*Directions for this task:*
Locate, in the data below, the line that contains "(** ** The container" and the line that contains "Definition required_commands : list"; reproduce exactly those two lines and every line between them, nothing more.

*Records for this exercise:*
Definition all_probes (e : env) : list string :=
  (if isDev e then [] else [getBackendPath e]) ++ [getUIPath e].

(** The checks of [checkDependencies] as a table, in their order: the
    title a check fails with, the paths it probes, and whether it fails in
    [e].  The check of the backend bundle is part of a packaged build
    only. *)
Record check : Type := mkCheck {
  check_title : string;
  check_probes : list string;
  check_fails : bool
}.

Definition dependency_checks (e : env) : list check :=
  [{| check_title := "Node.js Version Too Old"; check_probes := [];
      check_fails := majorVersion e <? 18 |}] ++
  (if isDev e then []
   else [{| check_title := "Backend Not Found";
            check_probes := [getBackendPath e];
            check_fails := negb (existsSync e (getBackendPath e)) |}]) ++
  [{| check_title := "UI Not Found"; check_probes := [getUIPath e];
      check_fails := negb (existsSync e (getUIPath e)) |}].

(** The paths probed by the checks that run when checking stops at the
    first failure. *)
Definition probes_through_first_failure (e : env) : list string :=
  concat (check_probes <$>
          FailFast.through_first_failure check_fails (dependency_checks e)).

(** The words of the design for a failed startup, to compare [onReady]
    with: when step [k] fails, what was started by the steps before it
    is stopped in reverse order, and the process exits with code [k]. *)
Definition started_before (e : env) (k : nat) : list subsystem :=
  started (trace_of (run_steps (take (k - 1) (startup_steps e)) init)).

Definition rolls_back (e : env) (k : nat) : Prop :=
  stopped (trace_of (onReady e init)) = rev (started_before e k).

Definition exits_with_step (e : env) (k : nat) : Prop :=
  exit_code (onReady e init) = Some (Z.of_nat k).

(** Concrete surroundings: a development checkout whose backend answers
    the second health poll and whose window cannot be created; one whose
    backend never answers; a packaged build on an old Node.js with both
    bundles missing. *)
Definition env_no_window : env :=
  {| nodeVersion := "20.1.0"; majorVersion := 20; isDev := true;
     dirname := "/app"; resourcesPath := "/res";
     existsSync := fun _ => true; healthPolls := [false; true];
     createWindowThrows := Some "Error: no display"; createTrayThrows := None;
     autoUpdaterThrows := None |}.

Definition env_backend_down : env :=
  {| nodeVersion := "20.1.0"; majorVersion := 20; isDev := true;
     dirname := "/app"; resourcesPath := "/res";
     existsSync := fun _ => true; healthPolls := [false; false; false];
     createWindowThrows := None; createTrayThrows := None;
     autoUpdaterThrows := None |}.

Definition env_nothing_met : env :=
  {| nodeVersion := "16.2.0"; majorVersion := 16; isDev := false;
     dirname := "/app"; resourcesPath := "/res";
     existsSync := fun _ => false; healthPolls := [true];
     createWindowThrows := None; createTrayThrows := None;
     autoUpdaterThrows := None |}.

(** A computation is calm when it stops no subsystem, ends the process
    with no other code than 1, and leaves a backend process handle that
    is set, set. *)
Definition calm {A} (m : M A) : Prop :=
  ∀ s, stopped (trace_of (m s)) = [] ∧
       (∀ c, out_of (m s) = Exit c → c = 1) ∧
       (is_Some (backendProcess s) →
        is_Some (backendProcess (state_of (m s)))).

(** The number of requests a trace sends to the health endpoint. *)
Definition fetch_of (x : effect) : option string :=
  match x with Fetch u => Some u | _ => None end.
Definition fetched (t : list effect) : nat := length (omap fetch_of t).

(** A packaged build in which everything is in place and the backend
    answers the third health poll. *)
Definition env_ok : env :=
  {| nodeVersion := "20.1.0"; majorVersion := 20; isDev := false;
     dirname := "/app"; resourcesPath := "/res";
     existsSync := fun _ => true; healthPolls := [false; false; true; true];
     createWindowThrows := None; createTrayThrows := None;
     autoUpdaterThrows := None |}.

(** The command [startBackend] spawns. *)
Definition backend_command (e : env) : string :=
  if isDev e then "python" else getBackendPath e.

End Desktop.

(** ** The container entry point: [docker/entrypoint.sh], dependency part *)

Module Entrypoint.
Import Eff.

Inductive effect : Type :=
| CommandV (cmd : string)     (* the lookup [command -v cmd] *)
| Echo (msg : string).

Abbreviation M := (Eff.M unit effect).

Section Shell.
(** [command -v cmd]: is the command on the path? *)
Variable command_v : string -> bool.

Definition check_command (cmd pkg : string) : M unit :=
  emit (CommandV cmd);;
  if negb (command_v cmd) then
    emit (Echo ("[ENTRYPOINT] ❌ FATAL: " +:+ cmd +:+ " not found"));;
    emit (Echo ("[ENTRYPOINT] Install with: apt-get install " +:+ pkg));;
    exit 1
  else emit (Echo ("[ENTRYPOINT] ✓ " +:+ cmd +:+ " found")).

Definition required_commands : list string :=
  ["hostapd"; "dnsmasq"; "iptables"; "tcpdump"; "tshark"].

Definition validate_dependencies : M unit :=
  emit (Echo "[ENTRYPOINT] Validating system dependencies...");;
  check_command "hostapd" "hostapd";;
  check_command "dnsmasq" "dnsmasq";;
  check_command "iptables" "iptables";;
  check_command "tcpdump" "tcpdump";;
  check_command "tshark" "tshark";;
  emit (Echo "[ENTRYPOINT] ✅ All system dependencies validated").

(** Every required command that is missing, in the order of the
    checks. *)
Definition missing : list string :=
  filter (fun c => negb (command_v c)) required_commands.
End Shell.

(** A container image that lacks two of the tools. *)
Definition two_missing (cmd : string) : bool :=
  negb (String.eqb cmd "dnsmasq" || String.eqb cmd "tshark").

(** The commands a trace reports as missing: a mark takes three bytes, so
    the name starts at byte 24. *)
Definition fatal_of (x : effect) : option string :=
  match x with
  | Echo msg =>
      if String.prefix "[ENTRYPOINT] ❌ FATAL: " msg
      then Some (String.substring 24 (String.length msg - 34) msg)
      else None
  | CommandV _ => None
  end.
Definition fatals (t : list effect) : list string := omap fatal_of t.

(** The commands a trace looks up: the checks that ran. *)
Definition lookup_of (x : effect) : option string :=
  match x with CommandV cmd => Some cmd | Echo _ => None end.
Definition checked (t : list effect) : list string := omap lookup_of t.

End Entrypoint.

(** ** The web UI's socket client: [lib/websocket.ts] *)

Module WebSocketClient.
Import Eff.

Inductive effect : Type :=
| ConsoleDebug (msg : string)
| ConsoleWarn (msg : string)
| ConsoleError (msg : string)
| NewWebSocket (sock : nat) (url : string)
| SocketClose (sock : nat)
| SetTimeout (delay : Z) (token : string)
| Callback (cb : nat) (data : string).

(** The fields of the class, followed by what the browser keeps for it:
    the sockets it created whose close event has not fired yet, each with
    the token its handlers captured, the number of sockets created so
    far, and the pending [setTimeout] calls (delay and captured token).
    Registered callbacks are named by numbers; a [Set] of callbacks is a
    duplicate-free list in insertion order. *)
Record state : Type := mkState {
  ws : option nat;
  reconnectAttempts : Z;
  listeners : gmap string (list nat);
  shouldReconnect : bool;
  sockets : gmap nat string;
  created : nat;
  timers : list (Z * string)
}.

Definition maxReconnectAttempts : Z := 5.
==
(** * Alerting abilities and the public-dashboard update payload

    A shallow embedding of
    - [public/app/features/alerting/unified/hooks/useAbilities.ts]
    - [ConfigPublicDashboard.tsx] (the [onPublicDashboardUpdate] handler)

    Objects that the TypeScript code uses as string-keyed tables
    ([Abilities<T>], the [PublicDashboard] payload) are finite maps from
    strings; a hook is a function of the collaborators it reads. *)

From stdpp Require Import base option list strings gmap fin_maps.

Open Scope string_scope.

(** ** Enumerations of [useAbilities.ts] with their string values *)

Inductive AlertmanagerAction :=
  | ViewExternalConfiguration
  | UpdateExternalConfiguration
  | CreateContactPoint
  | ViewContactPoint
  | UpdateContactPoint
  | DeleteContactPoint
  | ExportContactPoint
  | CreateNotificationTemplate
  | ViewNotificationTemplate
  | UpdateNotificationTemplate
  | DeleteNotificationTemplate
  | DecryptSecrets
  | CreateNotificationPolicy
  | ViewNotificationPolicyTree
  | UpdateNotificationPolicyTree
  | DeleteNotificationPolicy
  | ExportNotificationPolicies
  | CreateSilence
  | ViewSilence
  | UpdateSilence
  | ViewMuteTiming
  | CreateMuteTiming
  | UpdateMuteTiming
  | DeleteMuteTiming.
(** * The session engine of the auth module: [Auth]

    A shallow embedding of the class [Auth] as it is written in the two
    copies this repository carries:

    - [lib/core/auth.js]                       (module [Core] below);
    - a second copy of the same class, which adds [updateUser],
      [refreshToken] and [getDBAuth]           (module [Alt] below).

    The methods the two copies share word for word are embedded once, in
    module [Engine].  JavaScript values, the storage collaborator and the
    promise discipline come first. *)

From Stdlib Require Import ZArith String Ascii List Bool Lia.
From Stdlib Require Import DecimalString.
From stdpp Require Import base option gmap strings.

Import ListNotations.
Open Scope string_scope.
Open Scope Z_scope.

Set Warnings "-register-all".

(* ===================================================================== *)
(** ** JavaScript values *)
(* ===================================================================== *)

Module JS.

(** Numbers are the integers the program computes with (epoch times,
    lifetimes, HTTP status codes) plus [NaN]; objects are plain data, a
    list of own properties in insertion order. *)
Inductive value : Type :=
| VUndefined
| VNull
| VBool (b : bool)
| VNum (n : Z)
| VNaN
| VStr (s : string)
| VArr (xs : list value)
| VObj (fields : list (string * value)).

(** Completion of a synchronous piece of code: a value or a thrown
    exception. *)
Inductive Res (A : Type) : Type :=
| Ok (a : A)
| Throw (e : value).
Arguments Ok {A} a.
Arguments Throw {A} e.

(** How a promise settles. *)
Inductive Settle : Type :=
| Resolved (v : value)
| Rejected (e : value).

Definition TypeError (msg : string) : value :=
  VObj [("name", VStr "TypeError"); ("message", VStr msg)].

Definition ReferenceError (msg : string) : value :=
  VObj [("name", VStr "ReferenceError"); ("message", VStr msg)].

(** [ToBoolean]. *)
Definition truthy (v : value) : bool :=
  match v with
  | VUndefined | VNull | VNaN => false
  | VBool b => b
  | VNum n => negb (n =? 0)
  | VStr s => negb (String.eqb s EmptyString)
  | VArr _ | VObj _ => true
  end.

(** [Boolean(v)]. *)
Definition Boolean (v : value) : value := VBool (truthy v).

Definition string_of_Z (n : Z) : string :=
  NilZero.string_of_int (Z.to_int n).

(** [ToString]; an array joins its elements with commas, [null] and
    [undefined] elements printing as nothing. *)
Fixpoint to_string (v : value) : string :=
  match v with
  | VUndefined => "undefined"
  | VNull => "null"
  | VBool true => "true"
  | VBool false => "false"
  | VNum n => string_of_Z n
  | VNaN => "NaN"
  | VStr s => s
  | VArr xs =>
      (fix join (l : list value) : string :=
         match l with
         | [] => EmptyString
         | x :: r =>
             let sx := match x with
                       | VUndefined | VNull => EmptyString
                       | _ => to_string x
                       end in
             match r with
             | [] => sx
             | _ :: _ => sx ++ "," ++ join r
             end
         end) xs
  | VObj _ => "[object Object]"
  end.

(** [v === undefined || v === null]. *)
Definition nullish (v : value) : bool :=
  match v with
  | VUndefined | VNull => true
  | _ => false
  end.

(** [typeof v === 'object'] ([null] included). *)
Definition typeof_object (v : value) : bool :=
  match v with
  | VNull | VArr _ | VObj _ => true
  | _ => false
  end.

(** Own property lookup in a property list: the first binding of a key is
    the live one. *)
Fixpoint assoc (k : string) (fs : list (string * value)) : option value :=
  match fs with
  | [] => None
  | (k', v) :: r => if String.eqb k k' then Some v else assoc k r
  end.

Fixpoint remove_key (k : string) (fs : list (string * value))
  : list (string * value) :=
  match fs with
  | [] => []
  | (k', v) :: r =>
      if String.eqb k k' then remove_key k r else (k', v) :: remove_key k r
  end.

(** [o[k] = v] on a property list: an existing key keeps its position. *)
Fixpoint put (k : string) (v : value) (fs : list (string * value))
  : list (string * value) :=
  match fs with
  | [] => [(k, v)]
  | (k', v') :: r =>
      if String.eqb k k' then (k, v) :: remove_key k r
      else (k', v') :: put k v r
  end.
--
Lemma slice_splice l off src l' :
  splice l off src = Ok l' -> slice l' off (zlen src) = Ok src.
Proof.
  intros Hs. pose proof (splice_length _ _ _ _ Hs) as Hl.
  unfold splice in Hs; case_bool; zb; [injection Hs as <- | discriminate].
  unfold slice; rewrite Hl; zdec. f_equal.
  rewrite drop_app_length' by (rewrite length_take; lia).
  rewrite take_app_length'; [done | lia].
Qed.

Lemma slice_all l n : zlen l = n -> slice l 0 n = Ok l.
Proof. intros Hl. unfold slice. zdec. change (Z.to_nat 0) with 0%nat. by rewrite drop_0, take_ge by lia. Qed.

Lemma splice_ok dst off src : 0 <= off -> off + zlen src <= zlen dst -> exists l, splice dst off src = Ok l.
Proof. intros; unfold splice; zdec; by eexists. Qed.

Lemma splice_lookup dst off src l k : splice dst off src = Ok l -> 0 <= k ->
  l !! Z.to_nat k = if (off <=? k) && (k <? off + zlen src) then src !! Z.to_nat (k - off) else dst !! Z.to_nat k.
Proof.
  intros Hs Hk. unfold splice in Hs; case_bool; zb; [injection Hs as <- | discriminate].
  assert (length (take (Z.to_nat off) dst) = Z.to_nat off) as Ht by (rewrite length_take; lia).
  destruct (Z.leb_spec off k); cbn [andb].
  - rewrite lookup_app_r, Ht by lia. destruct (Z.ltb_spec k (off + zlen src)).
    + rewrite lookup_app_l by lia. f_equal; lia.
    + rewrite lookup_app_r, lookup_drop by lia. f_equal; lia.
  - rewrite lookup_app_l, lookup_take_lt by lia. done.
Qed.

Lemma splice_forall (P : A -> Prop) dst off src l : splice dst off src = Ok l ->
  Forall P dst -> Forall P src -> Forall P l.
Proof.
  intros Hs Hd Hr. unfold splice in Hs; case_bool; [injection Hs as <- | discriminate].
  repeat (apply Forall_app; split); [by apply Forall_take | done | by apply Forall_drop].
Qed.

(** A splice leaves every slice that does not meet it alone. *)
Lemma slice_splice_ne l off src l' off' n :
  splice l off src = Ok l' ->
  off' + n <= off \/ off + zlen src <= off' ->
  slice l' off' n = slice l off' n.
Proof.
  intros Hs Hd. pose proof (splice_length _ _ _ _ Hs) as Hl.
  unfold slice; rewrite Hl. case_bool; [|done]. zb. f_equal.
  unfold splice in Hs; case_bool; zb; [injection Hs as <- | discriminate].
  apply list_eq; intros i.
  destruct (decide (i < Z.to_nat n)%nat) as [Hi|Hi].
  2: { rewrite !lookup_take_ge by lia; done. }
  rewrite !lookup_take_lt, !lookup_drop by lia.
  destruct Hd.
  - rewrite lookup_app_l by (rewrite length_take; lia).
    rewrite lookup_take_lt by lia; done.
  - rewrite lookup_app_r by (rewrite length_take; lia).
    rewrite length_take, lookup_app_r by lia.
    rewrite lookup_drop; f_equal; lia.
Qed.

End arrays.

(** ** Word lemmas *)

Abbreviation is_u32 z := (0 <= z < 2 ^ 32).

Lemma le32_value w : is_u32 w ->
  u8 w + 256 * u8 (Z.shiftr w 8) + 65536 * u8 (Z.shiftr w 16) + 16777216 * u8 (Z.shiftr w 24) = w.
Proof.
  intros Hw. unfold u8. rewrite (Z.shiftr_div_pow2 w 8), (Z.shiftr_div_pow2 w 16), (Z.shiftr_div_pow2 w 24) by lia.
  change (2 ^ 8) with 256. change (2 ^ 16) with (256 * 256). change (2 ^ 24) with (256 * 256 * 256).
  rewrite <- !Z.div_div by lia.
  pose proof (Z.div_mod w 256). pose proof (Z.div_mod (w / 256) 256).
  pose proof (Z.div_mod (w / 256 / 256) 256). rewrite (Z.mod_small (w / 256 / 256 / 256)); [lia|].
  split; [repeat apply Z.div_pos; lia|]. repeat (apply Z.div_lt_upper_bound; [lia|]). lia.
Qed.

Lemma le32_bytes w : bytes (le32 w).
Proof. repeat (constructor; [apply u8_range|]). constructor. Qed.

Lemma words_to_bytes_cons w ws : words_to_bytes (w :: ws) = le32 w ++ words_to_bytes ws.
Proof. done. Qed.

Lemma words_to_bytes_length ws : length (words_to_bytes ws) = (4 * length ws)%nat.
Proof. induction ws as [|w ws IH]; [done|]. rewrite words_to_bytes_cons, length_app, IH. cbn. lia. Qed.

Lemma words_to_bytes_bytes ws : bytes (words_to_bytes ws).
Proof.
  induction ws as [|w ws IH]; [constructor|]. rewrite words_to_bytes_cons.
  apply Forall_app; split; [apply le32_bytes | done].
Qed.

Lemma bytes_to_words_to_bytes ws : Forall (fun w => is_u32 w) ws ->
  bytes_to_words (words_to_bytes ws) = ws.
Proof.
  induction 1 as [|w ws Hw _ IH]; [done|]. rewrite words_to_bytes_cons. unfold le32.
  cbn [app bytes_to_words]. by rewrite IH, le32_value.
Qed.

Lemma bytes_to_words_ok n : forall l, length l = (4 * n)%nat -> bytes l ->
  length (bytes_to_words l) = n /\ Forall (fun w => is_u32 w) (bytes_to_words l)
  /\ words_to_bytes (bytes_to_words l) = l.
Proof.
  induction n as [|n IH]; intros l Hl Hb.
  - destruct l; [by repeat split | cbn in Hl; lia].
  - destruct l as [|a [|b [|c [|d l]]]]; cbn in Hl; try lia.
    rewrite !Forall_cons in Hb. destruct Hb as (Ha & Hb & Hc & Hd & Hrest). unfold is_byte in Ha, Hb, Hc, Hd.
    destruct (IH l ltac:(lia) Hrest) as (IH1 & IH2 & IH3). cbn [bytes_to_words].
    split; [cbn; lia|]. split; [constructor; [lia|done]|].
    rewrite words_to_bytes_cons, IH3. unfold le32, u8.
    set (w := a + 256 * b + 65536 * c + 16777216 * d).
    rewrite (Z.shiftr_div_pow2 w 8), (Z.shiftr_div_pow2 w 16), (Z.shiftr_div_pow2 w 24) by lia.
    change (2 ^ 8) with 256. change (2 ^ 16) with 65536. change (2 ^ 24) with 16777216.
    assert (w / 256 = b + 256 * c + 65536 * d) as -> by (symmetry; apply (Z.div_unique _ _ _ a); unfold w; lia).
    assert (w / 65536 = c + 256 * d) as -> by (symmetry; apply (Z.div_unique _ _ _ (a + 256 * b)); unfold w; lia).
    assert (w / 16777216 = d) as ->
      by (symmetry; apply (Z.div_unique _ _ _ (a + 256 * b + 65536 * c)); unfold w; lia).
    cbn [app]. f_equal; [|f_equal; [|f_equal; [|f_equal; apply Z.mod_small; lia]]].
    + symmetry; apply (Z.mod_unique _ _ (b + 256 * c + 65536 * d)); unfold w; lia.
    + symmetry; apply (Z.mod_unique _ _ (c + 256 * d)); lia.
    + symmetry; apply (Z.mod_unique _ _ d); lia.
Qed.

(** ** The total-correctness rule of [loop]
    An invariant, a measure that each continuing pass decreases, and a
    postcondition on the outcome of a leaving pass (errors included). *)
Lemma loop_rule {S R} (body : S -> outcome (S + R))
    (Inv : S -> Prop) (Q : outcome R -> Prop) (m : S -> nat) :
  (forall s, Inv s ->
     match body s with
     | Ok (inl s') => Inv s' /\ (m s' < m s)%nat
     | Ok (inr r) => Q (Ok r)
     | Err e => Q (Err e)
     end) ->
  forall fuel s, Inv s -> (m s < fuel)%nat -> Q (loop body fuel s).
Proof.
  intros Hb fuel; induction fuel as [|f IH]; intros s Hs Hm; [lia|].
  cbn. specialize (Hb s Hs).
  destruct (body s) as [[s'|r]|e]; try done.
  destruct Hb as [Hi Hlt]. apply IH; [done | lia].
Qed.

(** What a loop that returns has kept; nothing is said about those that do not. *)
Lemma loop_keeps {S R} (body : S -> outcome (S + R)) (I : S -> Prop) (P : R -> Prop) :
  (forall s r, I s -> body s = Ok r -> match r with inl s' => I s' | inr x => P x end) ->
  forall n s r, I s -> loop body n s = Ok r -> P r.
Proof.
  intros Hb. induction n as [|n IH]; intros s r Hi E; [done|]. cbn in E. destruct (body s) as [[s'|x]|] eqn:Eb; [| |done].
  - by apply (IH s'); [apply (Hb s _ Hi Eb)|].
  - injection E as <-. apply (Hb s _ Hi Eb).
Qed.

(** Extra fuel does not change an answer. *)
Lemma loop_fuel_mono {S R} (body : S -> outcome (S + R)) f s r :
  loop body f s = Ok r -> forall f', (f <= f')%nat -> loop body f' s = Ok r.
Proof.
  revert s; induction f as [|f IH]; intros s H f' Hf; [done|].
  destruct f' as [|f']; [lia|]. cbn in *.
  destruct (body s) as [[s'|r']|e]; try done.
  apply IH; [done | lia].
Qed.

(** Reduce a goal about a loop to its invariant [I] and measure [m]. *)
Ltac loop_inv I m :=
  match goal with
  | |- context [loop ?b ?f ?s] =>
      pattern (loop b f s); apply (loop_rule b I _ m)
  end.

*Answer to the problem:*
(** ** The container entry point: [docker/entrypoint.sh], dependency part *)

Module Entrypoint.
Import Eff.

Inductive effect : Type :=
| CommandV (cmd : string)     (* the lookup [command -v cmd] *)
| Echo (msg : string).

Abbreviation M := (Eff.M unit effect).

Section Shell.
(** [command -v cmd]: is the command on the path? *)
Variable command_v : string -> bool.

Definition check_command (cmd pkg : string) : M unit :=
  emit (CommandV cmd);;
  if negb (command_v cmd) then
    emit (Echo ("[ENTRYPOINT] ❌ FATAL: " +:+ cmd +:+ " not found"));;
    emit (Echo ("[ENTRYPOINT] Install with: apt-get install " +:+ pkg));;
    exit 1
  else emit (Echo ("[ENTRYPOINT] ✓ " +:+ cmd +:+ " found")).

Definition required_commands : list string :=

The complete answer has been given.